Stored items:
■ ■ ■ ■ ■

Lemma shrink_section_spec :
  srun W (shrink_section heap x new) s (fun _ s' => exists bs' F', wf s' bs' F' /\
    payloads base bs' ≡ₚ (x + 24, new) :: payloads base bs1 ++ payloads (x + n) bs2).
Proof using Hw HW Hnew Hlay.
  destruct (wf_range _ _ _ _ _ _ Hw) as (Hs1 & Hn & Hna & Hs2 & Ht1 & _ & Ht2 & _ & Hps & Hb0 & Hb). pose proof Hnew as (Hnw & Hnwa & Hfit).
  destruct (wf_next _ _ _ _ _ _ Hw) as [Hnx _]. pose proof (mw_const _ _ _ _ _ _ Hw) as Hc.
  pose proof (mw_marks _ _ _ _ _ _ Hw) as Hmk. rewrite marked_app in Hmk. simpl in Hmk. destruct Hmk as (_ & Hmx & Hpx & Hmk2).
  destruct (wf_places _ _ _ Hw) as (Hh & Hnd & Hfh). pose proof (mw_blk _ _ _ _ _ _ Hw) as Hcyc. rewrite addrs_focus in Hcyc, Hh, Hnd.
  apply Forall_cons in Hh as [Hhf Hh]. apply NoDup_cons in Hnd as [_ Hnd]. pose proof (mw_adj _ _ _ _ _ _ Hw) as Had.
  destruct (wf_free_places _ _ _ Hw) as (HhF & HndF & HsubF). pose proof (mw_list _ _ _ _ _ _ Hw) as HpF. rewrite free_addrs_app in HpF. simpl in HpF.
  pose proof (mw_avail _ _ _ _ _ _ Hw) as Hav. rewrite free_sum_app in Hav. simpl in Hav.
  pose proof (addrs_bound _ Hs1 base) as B1. pose proof (addrs_bound _ Hs2 (x + n)) as B2. rewrite Forall_forall in B1, B2.
  assert (y ∉ addrs base bs1 ++ x :: addrs (x + n) bs2 ++ [x + n + total bs2]) as Hy.
  { rewrite elem_of_app, elem_of_cons, elem_of_app, list_elem_of_singleton. intros [H%B1|[H|[H%B2|H]]]; lia. }
  assert (y ∉ fh :: F) as HyF.
  { rewrite not_elem_of_cons. split; [apply Hfh; rewrite total_app; simpl; lia|]. intros Hin%HsubF.
    rewrite addrs_app in Hin. simpl in Hin. rewrite elem_of_app, elem_of_cons in Hin. destruct Hin as [H%B1|[H|H%B2]]; lia. }
  unfold shrink_section. change RT_MEMHEAP_SIZE with 24. rewrite u32_small by (unfold is_u32; lia).
  eapply srun_call; [eapply (insert_item_spec heap base psize W s _ _ _ y)|]; try done.
  { constructor; [left; lia|done]. } { by constructor. } { apply shrink_may_write. lia. } { apply shrink_may_write. lia. }
  intros _ s1 (blk & -> & Hcyc1).
  assert (nx blk !! y = Some (x + n)) as Hny.
  { destruct (addrs_tail bs2 (x + n)) as [l El]. rewrite El in Hcyc1. apply (cyc_link _ (addrs base bs1 ++ [x]) y (x + n) l). by rewrite <-app_assoc. }
  assert (forall z v, z <> y -> hs_magic s !! z = Some v -> <[y := RT_MEMHEAP_MAGIC]> (hs_magic s) !! z = Some v) as Hmagic
    by (intros; by rewrite lookup_insert_ne).
  assert (forall n' bs2' s', (exists F'', wf s' (bs1 ++ [(true, new + 24); (false, n' - (new + 24))] ++ bs2') F'') ->
    payloads (x + n') bs2' = payloads (x + n) bs2 ->
    exists bs' F', wf s' bs' F' /\ payloads base bs' ≡ₚ (x + 24, new) :: payloads base bs1 ++ payloads (x + n) bs2) as Hend.
  { intros n' bs2' s' [F'' Hw''] Ep. exists (bs1 ++ [(true, new + 24); (false, n' - (new + 24))] ++ bs2'), F''. split; [done|].
    rewrite !payloads_app. simpl. replace (new + 24 - 24) with new by lia.
    replace (x + (new + 24 + (n' - (new + 24) + 0))) with (x + n') by lia. by rewrite Ep, <-Permutation_middle. }
  unfold no_adjacent in Had. apply apart_app in Had as [Had1 [_ Had2]]. simpl in Had2.
  assert ((forall n2 r, bs2 <> (false, n2) :: r) -> apart true bs2) as Hap.
  { destruct bs2 as [|[[|] n2] r]; [done|by destruct Had2|]. intros H. by destruct (H n2 r). }
  eapply srun_get; [exact Hny|].
  assert (forall r, (forall n2 r, bs2 <> (false, n2) :: r) -> r = mret tt ->
    srun W (r;; link_free heap y;; n ← MEMITEM_SIZE y; add_available heap n)
      (HState (hs_heap s) (<[y:=RT_MEMHEAP_MAGIC]> (hs_magic s)) (<[y:=heap]> (hs_pool s)) blk (hs_fl s))
      (fun _ s' => exists bs' F', wf s' bs' F' /\ payloads base bs' ≡ₚ (x + 24, new) :: payloads base bs1 ++ payloads (x + n) bs2)) as Hused.
  { intros r Hne ->. eapply srun_mono; [eapply (shrink_close _ _ F [(true, n)] bs2 n); try done; try (simpl; lia)|].
    - simpl. rewrite Z.eqb_refl. lia.
    - apply Hw.
    - unfold no_adjacent. apply apart_app. split; [done|]. simpl. split; [done|]. split; [done|]. by apply Hap.
    - intros u s' Hs'. by apply (Hend n bs2). }
  pose proof shrink_close as Hclose. pose proof shrink_may_write as Hmay. destruct bs2 as [|[[|] n2] bs2'].
  1, 2: apply srun_bind, (is_used_spec W _ _ true); [apply Hmagic; [lia|]|by apply Hused].
  { pose proof (mw_tail _ _ _ _ _ _ Hw) as Htl. rewrite total_app in Htl. simpl in Htl. by replace (x + n) with (base + (total bs1 + (n + 0))) by lia. }
  { by destruct Hmk2 as [? _]. }
  clear Hused. destruct Hmk2 as (Hmn & _). apply Forall_cons in Hs2 as [[Hn2 Hn2a] Hs2]. simpl in Hn2, Hn2a, Ht2, Hps.
  destruct (sized_total _ Hs2) as [Ht3 _]. simpl in Hcyc1, Hy, Hh, Hnd. replace (x + n + (n2 + total bs2')) with (x + n + n2 + total bs2') in * by lia.
  assert (nx blk !! (x + n) = Some (x + n + n2)) as Hnx2.
  { destruct (addrs_tail bs2' (x + n + n2)) as [l El]. rewrite El in Hcyc1.
    apply (cyc_link _ (addrs base bs1 ++ [x; y]) (x + n) (x + n + n2) l). by rewrite <-app_assoc. }
  apply srun_bind, (is_used_spec W _ _ false); [apply Hmagic; [lia|done]|]. cbn [negb]. apply srun_bind.
  eapply srun_get; [exact Hny|]. apply srun_bind, (memitem_size_spec W _ _ n2); [exact Hnx2|lia|].
  eapply srun_call; [by apply (add_available_spec heap base psize W)|]. intros _ s2 ->.
  assert (headers heap base psize (y :: addrs base bs1 ++ x :: x + n :: addrs (x + n + n2) bs2' ++ [x + n + n2 + total bs2'])) as Hh'
    by (constructor; [left; lia|exact Hh]).
  assert (NoDup (y :: addrs base bs1 ++ x :: x + n :: addrs (x + n + n2) bs2' ++ [x + n + n2 + total bs2'])) as Hndy by by constructor.
  eapply srun_call; [eapply (merge_right_spec heap base psize W _ (addrs base bs1 ++ [x]) y (x + n)); try done|].
  { unfold headers. rewrite <-Permutation_middle, <-app_assoc. exact Hh'. }
  { rewrite <-Permutation_middle, <-app_assoc. exact Hndy. }
  { rewrite <-app_assoc. exact Hcyc1. } { apply Hmay. lia. }
  intros _ s3 (blk3 & -> & Hcyc3). rewrite <-app_assoc in Hcyc3. simpl in Hcyc3.
  destruct (list_elem_of_split F (x + n)) as (F1 & F2 & EF); [rewrite HpF; simpl; set_solver|].
  pose proof (mw_free _ _ _ _ _ _ Hw) as HrF. rewrite EF in HhF, HndF, HyF, HrF.
  eapply srun_mono; [by eapply (unlink_free_spec heap base psize W _ F1 (x + n) F2)|]. intros u4 s4 (fl4 & -> & Hr4).
  pose proof (free_sum_bound _ Hs1) as Hf1. pose proof (free_sum_bound _ Hs2) as Hf2.
  assert (NoDup (x + n :: fh :: F1 ++ F2)) as [_ HndF']%NoDup_cons by (eapply NoDup_Permutation_proper; [|exact HndF]; solve_Permutation).
  eapply srun_mono; [eapply (Hclose _ _ (F1 ++ F2) [(true, n); (false, n2)] bs2' (n + n2)); try done; try (simpl; lia)|].
  - dlia.
  - simpl. rewrite (proj2 (Z.eqb_neq _ _)) by lia. lia.
  - unfold headers in HhF |- *. rewrite <-(Permutation_middle F1) in HhF. rewrite !Forall_cons in HhF. apply Forall_cons. tauto.
  - set_solver.
  - apply (Permutation_cons_inv (a := x + n)). rewrite Permutation_middle, <-EF, HpF. simpl. rewrite Z.add_assoc. by rewrite <-Permutation_middle.
  - simpl. replace (x + (n + n2)) with (x + n + n2) by lia. exact Hcyc3.
  - simpl. rewrite Hav, u32_small; [simpl; lia|simpl in *; unfold is_u32; lia].
  - unfold no_adjacent. apply apart_app. split; [done|]. simpl in Had2 |- *. tauto.
  - intros u s' Hs'. apply (Hend (n + n2) bs2'); [done|]. simpl. by rewrite Z.add_assoc.
Qed.
End Shrink.

(** Growing is refused when the block behind is used or too small. *)
Lemma grow_section_none W s bs1 n bs2 F new :
  wf s (bs1 ++ (true, n) :: bs2) F -> 0 <= new -> new + 12 < 4294967296 ->
  (forall n2 r, bs2 = (false, n2) :: r -> n - 24 + (n2 - 24) <= new + 12) ->
  srun W (grow_section heap (base + total bs1 + 24) (base + total bs1) (n - 24) new) s (fun r s' => r = false /\ s' = s).
Proof using Hlay.
  intros Hw Hnew Hn12 Hsmall. destruct (wf_range _ _ _ _ _ _ Hw) as (Hs1 & Hn & _ & Hs2 & Ht1 & _ & Ht2 & _ & Hps & Hb0 & Hb).
  destruct (wf_next _ _ _ _ _ _ Hw) as [Hnx _]. set (x := base + total bs1) in *.
  pose proof (mw_marks _ _ _ _ _ _ Hw) as Hmk. rewrite marked_app in Hmk. simpl in Hmk. destruct Hmk as (_ & _ & _ & Hmk2). fold x in Hmk2.
  unfold grow_section. eapply srun_get; [exact Hnx|]. destruct bs2 as [|[[|] n2] bs2'].
  - apply srun_bind, (is_used_spec W _ _ true); [|done]. pose proof (mw_tail _ _ _ _ _ _ Hw) as Htl. rewrite total_app in Htl. simpl in Htl.
    by replace (x + n) with (base + (total bs1 + (n + 0))) by (unfold x; lia).
  - apply srun_bind, (is_used_spec W _ _ true); [|done]. by destruct Hmk2.
  - destruct Hmk2 as [Hm2 _]. apply Forall_cons in Hs2 as [[Hn2 _] Hs2']. simpl in Hn2, Hps, Ht2. destruct (sized_total _ Hs2') as [Ht3 _].
    assert (wf s ((bs1 ++ [(true, n)]) ++ (false, n2) :: bs2') F) as Hw' by (by rewrite <-app_assoc).
    destruct (wf_next _ _ _ _ _ _ Hw') as [Hnx2 _]. rewrite total_app in Hnx2. simpl in Hnx2.
    replace (base + (total bs1 + (n + 0))) with (x + n) in Hnx2 by (unfold x; lia).
    apply srun_bind, (is_used_spec W _ _ false); [done|]. cbn [negb].
    apply srun_bind, (memitem_size_spec W _ _ n2); [done|lia|].
    assert (u32 (s32 (n2 - 24) + (n - 24)) = n2 - 24 + (n - 24)) as -> by (unfold s32, u32; case_match; dlia).
    change RT_MEMHEAP_MINIALLOC with 12. rewrite u32_small by (unfold is_u32; lia).
    specialize (Hsmall n2 bs2' eq_refl). rewrite (proj2 (Z.ltb_ge _ _)) by lia. done.
Qed.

■ ■ ■ ■ ■

| Brief |
Please give back, exactly as it stands above, the stretch from the line with "eapply srun_get; [exact Hny|]. apply" through the line with "pose proof (mw_free", and no line outside it.

| Output for this exercise |
  eapply srun_get; [exact Hny|]. apply srun_bind, (memitem_size_spec W _ _ n2); [exact Hnx2|lia|].
  eapply srun_call; [by apply (add_available_spec heap base psize W)|]. intros _ s2 ->.
  assert (headers heap base psize (y :: addrs base bs1 ++ x :: x + n :: addrs (x + n + n2) bs2' ++ [x + n + n2 + total bs2'])) as Hh'
    by (constructor; [left; lia|exact Hh]).
  assert (NoDup (y :: addrs base bs1 ++ x :: x + n :: addrs (x + n + n2) bs2' ++ [x + n + n2 + total bs2'])) as Hndy by by constructor.
  eapply srun_call; [eapply (merge_right_spec heap base psize W _ (addrs base bs1 ++ [x]) y (x + n)); try done|].
  { unfold headers. rewrite <-Permutation_middle, <-app_assoc. exact Hh'. }
  { rewrite <-Permutation_middle, <-app_assoc. exact Hndy. }
  { rewrite <-app_assoc. exact Hcyc1. } { apply Hmay. lia. }
  intros _ s3 (blk3 & -> & Hcyc3). rewrite <-app_assoc in Hcyc3. simpl in Hcyc3.
  destruct (list_elem_of_split F (x + n)) as (F1 & F2 & EF); [rewrite HpF; simpl; set_solver|].
  pose proof (mw_free _ _ _ _ _ _ Hw) as HrF. rewrite EF in HhF, HndF, HyF, HrF.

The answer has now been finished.